- Paul J. Cohen
- Born: April 2, 1934 Long Branch, New Jersey, U.S.
- Died: March 23, 2007 (aged 72) Stanford, California, U.S.
- Education: University of Chicago (MS, PhD)
- Known for: Cohen forcing Continuum hypothesis
- Awards: Bôcher Prize (1964) Fields Medal (1966) National Medal of Science (1967)
- Scientific career
- Fields: Mathematics
- Workplaces: Stanford University
- Thesis: Topics in the Theory of Uniqueness of Trigonometrical Series (1958)
- Doctoral advisor: Antoni Zygmund
- Doctoral students: Peter Sarnak

= Paul Cohen =

American mathematician (1934–2007)

Paul Joseph Cohen (April 2, 1934 – March 23, 2007) was an American mathematician, best known for his proofs that the continuum hypothesis and the axiom of choice are independent from Zermelo–Fraenkel set theory, for which he was awarded a Fields Medal.

==Early life and education==
Cohen was born in Long Branch, New Jersey in 1934, into a Jewish family that had immigrated to the United States from what is now Poland; he grew up in Brooklyn. He graduated in 1950, at age 16, from Stuyvesant High School in New York City.
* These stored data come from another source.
(** The buffer of a held block. *)
Lemma txn_buf {live} p dk l V H s bn i d :
  view live p dk l V H s -> H !! bn = Some (i, d) ->
  buf_of s i = mkBuf true false ROOTDEV bn (mkSleeplock true (pid_of p s)) (if decide (bn ∈ l) then 2 else 1) d.
Proof.
  intros [act [Hbio Hrel _ _ _ _ _ _]] Hb. specialize (Hrel bn). rewrite Hb in Hrel.
  destruct (bi_act _ _ _ _ (bo_inv _ _ _ Hbio) _ _ Hrel) as [E _]. exact (buf_of_lookup _ _ _ E).
Qed.

(** Changing the data of a held buffer. *)
Lemma txn_modb {live} p dk l V H s bn i d f d' :
  view live p dk l V H s -> H !! bn = Some (i, d) -> f (buf_of s i) = set_b_data d' (buf_of s i) ->
  view live p dk l V (<[bn := (i, d')]> H) (upd_buf i f s).
Proof.
  intros Ht Hb Hf. pose proof (txn_buf _ _ _ _ _ _ _ _ _ Ht Hb) as Hbuf. rewrite Hbuf in Hf.
  destruct Ht as [act [Hbio Hrel Hlog Hl Hnd Hdk Hcl Hout]]. pose proof (Hrel bn) as Hb'. rewrite Hb in Hb'.
  eexists. split; [ | apply tx_rel_held, Hrel | done | done | done | done | done | done].
  eapply (bio_ok_upd p act bn _ f d' _ true s Hbio Hb'); [case_decide; lia | exact Hf].
Qed.

Lemma wp_tx_brelse {live} p dk l V H bn i Q s :
  view live p dk l V H s -> H !! bn = Some (i, dblk V bn) ->
  (forall s', view live p dk l V (delete bn H) s' -> rest_eq p s s' -> Q tt s') ->
  wpc (seq_rely p) C (brelse i) Q s.
Proof.
  intros [act [Hbio Hrel Hlog Hl Hnd Hdk Hcl Hout]] Hb HQ. pose proof (Hrel bn) as Hb'. rewrite Hb in Hb'.
  apply (wp_brelse P p act bn _ _ _ Hbio Hb'); [done | |].
  { simpl. rewrite Hdk. case_decide; [lia|]. intros _. by apply Hout. }
  intros s' Hbio' Hr Hdk'. apply HQ; [|done]. eexists.
  split; [exact Hbio' | | intros Hlv; by eapply rest_live; [|apply Hlog] | done | done | congruence | done | done].
  intros bn'. unfold drop_ref. simpl. destruct (decide (bn = bn')) as [<-|Hne].
  - rewrite lookup_delete_eq. case_decide; simpl; [eexists; by rewrite lookup_insert_eq | by rewrite lookup_delete_eq].
  - rewrite lookup_delete_ne by done. specialize (Hrel bn').
    destruct (decide (bn ∈ l)); simpl; [by rewrite lookup_insert_ne | by rewrite lookup_delete_ne].
Qed.

(** ** log_write *)
Lemma take_insert_id (l L : list Z) k bn :
  take (length l) L = l -> l !! k = Some bn -> take (length l) (<[k := bn]> L) = l.
Proof.
  intros E Hk. rewrite take_insert_lt by (by eapply lookup_lt_Some). rewrite E. by apply list_insert_id.
Qed.

Lemma wp_lh_put R C' i v Q s :
  (Z.to_nat i < length (lh_block (k_log s)))%nat ->
  Q tt (set_log (fun lg => set_lh_block (<[Z.to_nat i := v]> (lh_block lg)) lg) s) -> wpc R C' (lh_put i v) Q s.
Proof.
  intros Hi HQ. unfold lh_put, getl, modl. wp_step. wp_step. by rewrite (proj2 (Nat.ltb_lt _ _)) by done.
Qed.

(** The search of log_write: the position of the block in the header, if any. *)
Lemma wp_find R C' l bn s Q :
  log_ok start size l (k_log s) -> loggable start size l -> NoDup l ->
  (forall k, l !! k = Some bn -> Q (Some (Z.of_nat k)) s) -> (bn ∉ l -> Q None s) ->
  wpc R C' (scan (seq 0 (length l)) (fun i =>
      let* v := lh_get (Z.of_nat i) in
      if u32 v =? bn then ret (Some (Z.of_nat i)) else ret None)) Q s.
Proof.
  intros Hlog Hl Hnd HS HN.
  apply (wp_scan _ (fun r s' => s' = s /\ exists n, r = seq n (length l - n) /\ (n <= length l)%nat /\ bn ∉ take n l)).
  - split; [done|]. exists 0%nat. split_and!; [by rewrite Nat.sub_0_r | lia | apply not_elem_of_nil].
  - intros k r s' (-> & n & E & Hn & Hni). destruct (length l - n)%nat as [|m] eqn:Em; [done|].
    injection E as -> ->. destruct (lookup_lt_is_Some_2 l n) as [v Hv]; [lia|].
    wp_step. apply (wp_lh_get start size _ _ l _ v); [done | lia | by rewrite Nat2Z.id|].
    destruct (loggable_at _ _ _ _ _ Hl Hv) as [Hr _]. rewrite u32_small by lia.
    destruct (Z.eqb_spec v bn) as [->|Hne]; wp_step; [by apply HS|].
    split; [done|]. exists (S n). split_and!; [f_equal; lia | lia|].
    rewrite (take_S_r _ _ _ Hv), elem_of_app, list_elem_of_singleton. naive_solver.
  - intros s' (-> & n & E & Hn & Hni). apply HN. destruct (length l - n)%nat eqn:Em; [|done].
    by rewrite take_ge in Hni by lia.
Qed.

(** The log entries once [bn] is logged. *)
Definition logged (bn : Z) (l : list Z) : list Z := if decide (bn ∈ l) then l else l ++ [bn].

Lemma tx_rel_logged l V H act bn i d :
  tx_rel l V H act -> H !! bn = Some (i, d) ->
  tx_rel (logged bn l) (<[bn := d]> V) H (<[bn := mkAbuf i d 2 true]> act).
Proof.
  intros Hrel Hb bn'. specialize (Hrel bn'). unfold logged. destruct (decide (bn = bn')) as [<-|Hne].
  - rewrite Hb, lookup_insert_eq. do 2 f_equal. destruct (decide (bn ∈ l)) as [Hin|Hin]; [by rewrite decide_True|].
    rewrite decide_True; [done | set_solver].
  - rewrite lookup_insert_ne, dblk_ne by done.
    assert (Hiff : bn' ∈ (if decide (bn ∈ l) then l else l ++ [bn]) <-> bn' ∈ l) by (destruct (decide (bn ∈ l)); set_solver).
    destruct (H !! bn') as [[i' d']|].
    + rewrite Hrel. do 2 f_equal. destruct (decide (bn' ∈ l)), (decide (bn' ∈ _)); tauto.
    + destruct (decide (bn' ∈ l)), (decide (bn' ∈ _)); tauto.
Qed.

Lemma wp_tx_log_write p dk l V H bn i d Q s :
  txn p dk l V H s -> H !! bn = Some (i, d) -> 0 <= bn < 2 ^ 31 -> ~ in_log start size bn ->
  Z.of_nat (length l) + 1 < size ->
  (forall s', txn p dk (logged bn l) (<[bn := d]> V) H s' -> frame p s s' -> Q tt s') ->
  wpc (seq_rely p) C (log_write i) Q s.
Proof.
  intros Ht Hb Hbn Hnl Hroom HQ. pose proof (txn_buf _ _ _ _ _ _ _ _ _ Ht Hb) as Hbuf.
  destruct Ht as [act [Hbio Hrel Hlog Hl Hnd Hdk Hcl Hout]]. specialize (Hlog eq_refl). pose proof Hlog as [Hlok Hlo Hlc].
  pose proof (so_held _ _ (bo_seq _ _ _ Hbio)) as Hheld. pose proof Hlok as [Es Esz Ed En Eb El].
  pose proof (tx_rel_logged _ _ _ _ _ _ _ Hrel Hb) as Hrel'.
  unfold LOGSIZE, MAXOPBLOCKS in geom. unfold log_write, getl, getb, modl. wp_step.
  apply wp_acquire; [rewrite Hheld; apply not_elem_of_nil|]. do 2 wp_step.
  set (s0 := set_held _ s). change (k_log s0) with (k_log s). rewrite En, Esz.
  rewrite (proj2 (Z.leb_gt _ _)), (proj2 (Z.leb_gt _ _)) by (unfold LOGSIZE, MAXOPBLOCKS; lia). cbn [orb].
  rewrite (proj2 (Z.ltb_ge _ _)) by lia. do 3 wp_step. change (buf_of s0 i) with (buf_of s i). rewrite Hbuf. simpl b_blockno.
  rewrite Nat2Z.id. pose proof (Hrel bn) as Ha. rewrite Hb in Ha.
  apply (wp_find _ _ l bn); [done | done | done | |].
  - intros k Hk. cbn [from_option id]. assert (Hin : bn ∈ l) by (by eapply list_elem_of_lookup_2).
    pose proof (lookup_lt_Some _ _ _ Hk). pose proof (lb_len _ _ _ Hl). wp_step.
    apply wp_lh_put; [simpl; lia|]. wp_step.
    apply wp_when; intros Hz; [apply Z.eqb_eq in Hz; lia|].
    eapply wp_release_last; [simpl; by rewrite Hheld | apply not_elem_of_nil|].
    rewrite s32_small, Nat2Z.id by lia.
    match goal with |- Q tt ?x => assert (E : x = set_log (fun lg => set_lh_block (<[k := bn]> (lh_block lg)) lg) s)
      by (unfold s0; clear - Hheld; destruct s; simpl in *; by subst); rewrite E end.
    apply HQ; [|apply frame_log]. exists act. unfold logged in *. rewrite (decide_True _ _ Hin) in Hrel' |- *.
    rewrite (decide_True _ _ Hin) in Ha. rewrite (insert_id _ _ _ Ha) in Hrel'.
    split; [by apply bio_ok_log | done | | done | done | done | done |].
    + split; [split; simpl; try done; [by apply take_insert_id | by rewrite length_insert] | done | done].
    + intros bn' Hn. rewrite dblk_ne by (intros ->; done). by apply Hout.
  - intros Hni. cbn [from_option id]. pose proof (lb_len _ _ _ Hl).
    wp_step. apply wp_lh_put; [simpl; lia|]. wp_step.
    apply wp_when; intros Hz; [|apply Z.eqb_neq in Hz; lia]. wp_step. set (s1 := set_log _ s0).
    apply wp_bpin; [simpl; rewrite Hheld; set_solver|]. wp_step. change (buf_of s1 i) with (buf_of s i). rewrite Hbuf.
    cbn [b_refcnt]. rewrite (decide_False _ _ Hni). rewrite (decide_False _ _ Hni) in Ha.
    eapply wp_release_last; [simpl; by rewrite Hheld | apply not_elem_of_nil|].
    unfold s1. rewrite (s32_small bn), Nat2Z.id by lia. change (u32 (1 + 1)) with 2.
    set (g := fun lg => set_lh_n (s32 (lh_n lg + 1)) (set_lh_block (<[length l := bn]> (lh_block lg)) lg)).
    match goal with |- Q tt ?x => assert (E : x = set_log g (upd_buf i (set_b_refcnt 2) s))
      by (unfold g, s0; clear - Hheld; destruct s; simpl in *; by subst); rewrite E end. clear E.
    apply HQ; [|transitivity (upd_buf i (set_b_refcnt 2) s); [apply rest_frame, rest_eq_bcache | apply frame_log]].
    unfold logged in *. rewrite (decide_False _ _ Hni) in Hrel' |- *.
    exists (<[bn := mkAbuf i d 2 true]> act). split.
    + apply bio_ok_log. exact (bio_ok_upd p act bn _ (set_b_refcnt 2) d 2 true s Hbio Ha ltac:(lia) eq_refl).
    + done.
    + split; simpl; [|done|done]. unfold g. split; simpl; try done.
      * rewrite length_app, En, s32_small by lia. simpl. lia.
      * rewrite length_app. simpl. rewrite Nat.add_1_r.
        rewrite (take_S_r _ _ bn) by (apply list_lookup_insert_eq; lia). f_equal. by rewrite take_insert_ge by lia.
      * by rewrite length_insert.
    + split; [apply Forall_app; split; [apply Hl | by apply Forall_singleton] | rewrite length_app; simpl; lia].
    + apply NoDup_app. split_and!; [done | intros x Hx ->%list_elem_of_singleton; done | apply NoDup_singleton].
    + done.
    + done.
    + intros bn' Hn. rewrite dblk_ne by set_solver. apply Hout. set_solver.
Qed.
(** ** begin_op and end_op *)

(** No transaction is running. *)
Record quiet (p : nat) (dk : gmap Z block) (s : kstate) : Prop := {
  qt_bio : bio_ok p ∅ s;
  qt_log : log_ok start size [] (k_log s);
  qt_out : lg_outstanding (k_log s) = 0;
  qt_com : lg_committing (k_log s) = false;
  qt_dk : k_disk s = dk;
  qt_clean : log_clean start dk
}.
(** struct dinode: [short type, major, minor, nlink; uint size; uint addrs[13]]. *)
#[projections(primitive)]
Record dinode := mkDinode {
  di_type : Z; di_major : Z; di_minor : Z; di_nlink : Z; di_size : Z; di_addrs : list Z
}.
(** Byte offset of inode [i] in its block. *)
Definition di_off (i : Z) : nat := Z.to_nat (sizeof_dinode * (i mod IPB)).
Definition rd_addrs (d : block) (o : nat) : list Z := map (fun k => rd32 d (o + 4 * k)) (seq 0 (NDIRECT + 1)).
Fixpoint wr_addrs (o : nat) (l : list Z) (d : block) : block :=
  match l with [] => d | a :: l' => wr_addrs (o + 4) l' (wr32 o a d) end.
Definition rd_dinode (d : block) (o : nat) : dinode :=
  mkDinode (rds16 d o) (rds16 d (o + 2)) (rds16 d (o + 4)) (rds16 d (o + 6)) (rd32 d (o + 8)) (rd_addrs d (o + 12)).
Definition wr_dinode (o : nat) (x : dinode) (d : block) : block :=
  wr_addrs (o + 12) (di_addrs x)
    (wr32 (o + 8) (di_size x) (wr16 (o + 6) (di_nlink x) (wr16 (o + 4) (di_minor x)
      (wr16 (o + 2) (di_major x) (wr16 o (di_type x) d))))).

(** struct stat. *)
#[projections(primitive)]
Record stat := mkStat { st_dev : Z; st_ino : Z; st_type : Z; st_nlink : Z; st_size : Z }.

(** ** Strings in the kernel's stack and arrays *)

(** string.c's functions on byte strings, placed apart in an empty memory. *)
Definition strncmp_l (s t : list Z) (n : nat) : Z :=
  strncmp (write_bytes (write_bytes ∅ 0 s) 65536 t) 0 65536 n.
Definition strncpy_l (t : list Z) (n : nat) : list Z :=
  bytes (strncpy (write_bytes ∅ 65536 t) 0 65536 n) 0 n.
Definition safestrcpy_l (dst t : list Z) (n : Z) : list Z :=
  bytes (safestrcpy (write_bytes (write_bytes ∅ 0 dst) 65536 t) 0 65536 n) 0 (length dst).

Definition namecmp (s t : list Z) : Z := strncmp_l s t DIRSIZ.

Definition slash : Z := 47.
Fixpoint skip_slashes (path : list Z) : list Z :=
  match path with c :: path' => if c =? slash then skip_slashes path' else path | [] => [] end.
Fixpoint span_elem (path : list Z) : list Z * list Z :=
  match path with
  | c :: path' => if c =? slash then ([], path) else let '(e, r) := span_elem path' in (c :: e, r)
  | [] => ([], [])
  end.
(** [name] is the caller's array of DIRSIZ bytes. *)
Definition skipelem (path name : list Z) : option (list Z * list Z) :=
  match skip_slashes path with
  | [] => None
  | s =>
      let '(e, r) := span_elem s in
      let name' := if (DIRSIZ <=? length e)%nat then take DIRSIZ e
                   else wrbytes 0 (e ++ [0]) name in
      Some (skip_slashes r, name')
  end.

Section Fs.
Context `{KI : KernelImage}.

Definition getsb : KM superblock := gets (fun s => k_sb s).

Definition rd_superblock (d : block) : superblock :=
  mkSb (rd32 d 0) (rd32 d 4) (rd32 d 8) (rd32 d 12) (rd32 d 16) (rd32 d 20) (rd32 d 24) (rd32 d 28).

Definition readsb (dev : Z) : KM superblock :=
  let* bp := bread (u32 dev) 1 in
  let* bf := getb bp in
  brelse bp;;;
  ret (rd_superblock (b_data bf)).

Definition fsinit (dev : Z) : KM unit :=
  let* sb := readsb dev in
  modify (set_sb (fun _ => sb));;;
  if negb (sb_magic sb =? FSMAGIC) then panic "invalid file system" else initlog dev sb.

Definition bzero (dev bno : Z) : KM unit :=
  let* bp := bread (u32 dev) (u32 bno) in
  modb bp (set_b_data zblock);;;
  log_write bp;;;
  brelse bp.
(* ===== verification/Uart.v ===== *)
(** * kernel/uart.c: the serial port driver

    The transmit ring and the registers.  A read of LSR's idle bit takes the
    next answer of [ua_busy] ([true]: still busy); once the list is used up the
    port is idle.  Bytes written to THR are appended to [ua_sent]; [ua_rx] holds
    the bytes the port has received. *)
From S2P Require Import Prelude Memory State Kalloc Vm Sched.

Definition UART_TX_BUF_SIZE : Z := 32.

Section Uart.
Context `{KI : KernelImage}.

Definition modu (f : uart -> uart) : KM unit := modify (set_uart f).
Definition getu : KM uart := gets (fun s => k_uart s).

(** The register writes of uartinit, in order: (register, value). *)
Definition uartinit : list (Z * Z) :=
  [(1, 0x00); (3, 0x80); (0, 0x03); (1, 0x00); (3, 0x03); (2, Z.lor 0x01 0x06); (1, Z.lor 0x02 0x01)].

(** [ReadReg(LSR) & LSR_TX_IDLE]. *)
Definition tx_idle : KM bool :=
  let* u := getu in
  match ua_busy u with
  | [] => ret true
  | b :: l => modu (set_ua_busy l);;; ret (negb b)
  end.
(** [WriteReg(THR, c)]. *)
Definition write_thr (c : Z) : KM unit := modu (fun u => set_ua_sent (ua_sent u ++ [u8 c]) u).

Definition tx_slot (i : Z) : nat := Z.to_nat (i mod UART_TX_BUF_SIZE).

Definition uartstart : KM unit :=
  loop (fun _ =>
    let* u := getu in
    if ua_w u =? ua_r u then ret (inr tt)
    else
      let* idle := tx_idle in
      if negb idle then ret (inr tt)
      else
        let* u := getu in
        let c := default 0 (ua_buf u !! tx_slot (ua_r u)) in
        modu (set_ua_r (u64 (ua_r u + 1)));;;
        wakeup Ch_uart_tx_r;;;
        write_thr c;;;
        ret (inl tt)) tt.

Definition uartputc (c : Z) : KM unit :=
  acquire L_uart;;;
  let* panicked := gets (fun s => k_panicked s) in
  if panicked then hang
  else
    loop (fun _ =>
      let* u := getu in
      if ua_w u =? u64 (ua_r u + UART_TX_BUF_SIZE) then
        sleep Ch_uart_tx_r L_uart;;; ret (inl tt)
      else
        modu (fun u => set_ua_buf (<[tx_slot (ua_w u) := u8 c]> (ua_buf u)) u);;;
        modu (fun u => set_ua_w (u64 (ua_w u + 1)) u);;;
        uartstart;;;
        release L_uart;;;
        ret (inr tt)) tt.

(** push_off and pop_off around the body leave the thread's locks alone. *)
Definition uartputc_sync (c : Z) : KM unit :=
  let* panicked := gets (fun s => k_panicked s) in
  if panicked then hang
  else
    loop (fun _ =>
      let* idle := tx_idle in
      if idle then ret (inr tt) else ret (inl tt)) tt;;;
    write_thr c.

Definition uartgetc : KM Z :=
  let* u := getu in
  match ua_rx u with
  | [] => ret (-1)
  | c :: l => modu (set_ua_rx l);;; ret c
  end.

End Uart.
Cohen next studied at Brooklyn College from 1950 to 1953, but he left without earning his bachelor's degree when he learned that he could start his graduate studies at the University of Chicago with just two years of college. At Chicago, Cohen completed his master's degree in mathematics in 1954 and his Doctor of Philosophy degree in 1958, under supervision of Antoni Zygmund. The title of his doctoral thesis was Topics in the Theory of Uniqueness of Trigonometrical Series.

In 1957, before the award of his doctorate, Cohen was appointed as an instructor in mathematics at the University of Rochester for a year. He then spent the academic year 1958–59 at the Massachusetts Institute of Technology before spending 1959–61 as a fellow at the Institute for Advanced Study at Princeton. These were years in which Cohen made a number of significant mathematical breakthroughs. In Factorization in group algebras (1959) he showed that any integrable function on a locally compact group is the convolution of two such functions, solving a problem posed by Walter Rudin. In Cohen (1960), he made a significant breakthrough in solving the Littlewood conjecture.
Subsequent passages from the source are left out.